= Beginning of Section =

(* ===== verification/ConfigSpec.v ===== *)
(** What a start makes of the configuration (Config): which settings the
    projects have when [Bootstrap] has gone through, and that it loses none
    when it has not. *)

From S2P Require Import Checks RecordingRules.
From S2P Require Export Config.
From Stdlib Require Import Ascii String ZArith Lia.
Import DbFacts ProjectsFacts.
Local Open Scope string_scope.

(** * The declared settings *)

(** The declarations of a project, in their order; what the last of them that
    says something of a setting says, or else what the setting was. *)
Definition declarations (name : string) (l : list Project_) : list Project_ := filter (λ p, cp_Name p = name) l.
Definition latest {V} (says : Project_ → option V) (ds : list Project_) (v : V) : V := default v (last (omap says ds)).
Definition nonempty {A} (l : list A) : option (list A) := match l with [] => None | _ => Some l end.
(** The settings of the notifications, but for whether they are read-only. *)
Definition notifications (i : Integrations) :=
  (i_BaseUrl i, i_Slack i, i_Teams i, i_Pagerduty i, i_Opsgenie i, i_Webhook i).

Section spec.
Context `{UrlParse} `{Start}.

Definition remote_client (d : Project_) : option (option IntegrationClickhouse) :=
  rc ← cp_RemoteCoroot d; match RemoteCoroot_ClickHouseConfig rc with Ret c => Some (Some c) | Panic => None end.

(** The settings [s] of the project [id] whose declarations are [ds] and that
    had the settings [b].  Without declarations it had them, except that nothing
    is read-only and that keys that were null are its id. *)
Record as_declared (id : string) (ds : list Project_) (b s : ProjectSettings) : Prop := {
  ad_readonly : ps_Readonly s = bool_decide (ds ≠ []);
  ad_members : ps_MemberProjects s = latest (λ d, Some (cp_MemberProjects d)) ds (ps_MemberProjects b);
  ad_keys : ps_ApiKeys s =
    let key := [{| k_Key := id; k_Description := "default" |}] in
    match last ds with
    | Some d => default key (cp_ApiKeys d)
    | None => if bool_decide (ps_ApiKeys b = []) && stored_null id then key else ps_ApiKeys b
    end;
  ad_notifications : notifications (ps_Integrations s)
    = latest (λ d, notifications <$> cp_NotificationIntegrations d) ds (notifications (ps_Integrations b));
  ad_notifications_readonly : i_Readonly (ps_Integrations s) = latest (λ d, Some (bool_decide (cp_NotificationIntegrations d ≠ None))) ds false;
  ad_clickhouse : i_Clickhouse (ps_Integrations s) = latest remote_client ds (i_Clickhouse (ps_Integrations b));
  ad_categories name : ps_ApplicationCategorySettings s !! name =
    match last (omap (λ d, nonempty (cp_ApplicationCategories d)) ds) with
    | Some l => (λ c, Some (cg_Settings c)) <$> last (filter (λ c, cg_Name c = name) l)
    | None => ps_ApplicationCategorySettings b !! name
    end;
  ad_custom name : ps_CustomApplications s !! name =
    match last (omap (λ d, nonempty (cp_CustomApplications d)) ds) with
    | Some l => cu_InstancePatterns <$> last (filter (λ c, cu_Name c = name) l)
    | None => ps_CustomApplications b !! name
    end;
  ad_others : i_AWS (ps_Integrations s) = i_AWS (ps_Integrations b) ∧ ps_ApplicationCategories s = ps_ApplicationCategories b
    ∧ ps_CustomCloudPricing s = ps_CustomCloudPricing b }.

= End of Section =

Problem to solve | Quote verbatim the line containing "(** The settings [s]" and every line after it through the end of the records above.

Response below |
(** The settings [s] of the project [id] whose declarations are [ds] and that
    had the settings [b].  Without declarations it had them, except that nothing
    is read-only and that keys that were null are its id. *)
Record as_declared (id : string) (ds : list Project_) (b s : ProjectSettings) : Prop := {
  ad_readonly : ps_Readonly s = bool_decide (ds ≠ []);
  ad_members : ps_MemberProjects s = latest (λ d, Some (cp_MemberProjects d)) ds (ps_MemberProjects b);
  ad_keys : ps_ApiKeys s =
    let key := [{| k_Key := id; k_Description := "default" |}] in
    match last ds with
    | Some d => default key (cp_ApiKeys d)
    | None => if bool_decide (ps_ApiKeys b = []) && stored_null id then key else ps_ApiKeys b
    end;
  ad_notifications : notifications (ps_Integrations s)
    = latest (λ d, notifications <$> cp_NotificationIntegrations d) ds (notifications (ps_Integrations b));
  ad_notifications_readonly : i_Readonly (ps_Integrations s) = latest (λ d, Some (bool_decide (cp_NotificationIntegrations d ≠ None))) ds false;
  ad_clickhouse : i_Clickhouse (ps_Integrations s) = latest remote_client ds (i_Clickhouse (ps_Integrations b));
  ad_categories name : ps_ApplicationCategorySettings s !! name =
    match last (omap (λ d, nonempty (cp_ApplicationCategories d)) ds) with
    | Some l => (λ c, Some (cg_Settings c)) <$> last (filter (λ c, cg_Name c = name) l)
    | None => ps_ApplicationCategorySettings b !! name
    end;
  ad_custom name : ps_CustomApplications s !! name =
    match last (omap (λ d, nonempty (cp_CustomApplications d)) ds) with
    | Some l => cu_InstancePatterns <$> last (filter (λ c, cu_Name c = name) l)
    | None => ps_CustomApplications b !! name
    end;
  ad_others : i_AWS (ps_Integrations s) = i_AWS (ps_Integrations b) ∧ ps_ApplicationCategories s = ps_ApplicationCategories b
    ∧ ps_CustomCloudPricing s = ps_CustomCloudPricing b }.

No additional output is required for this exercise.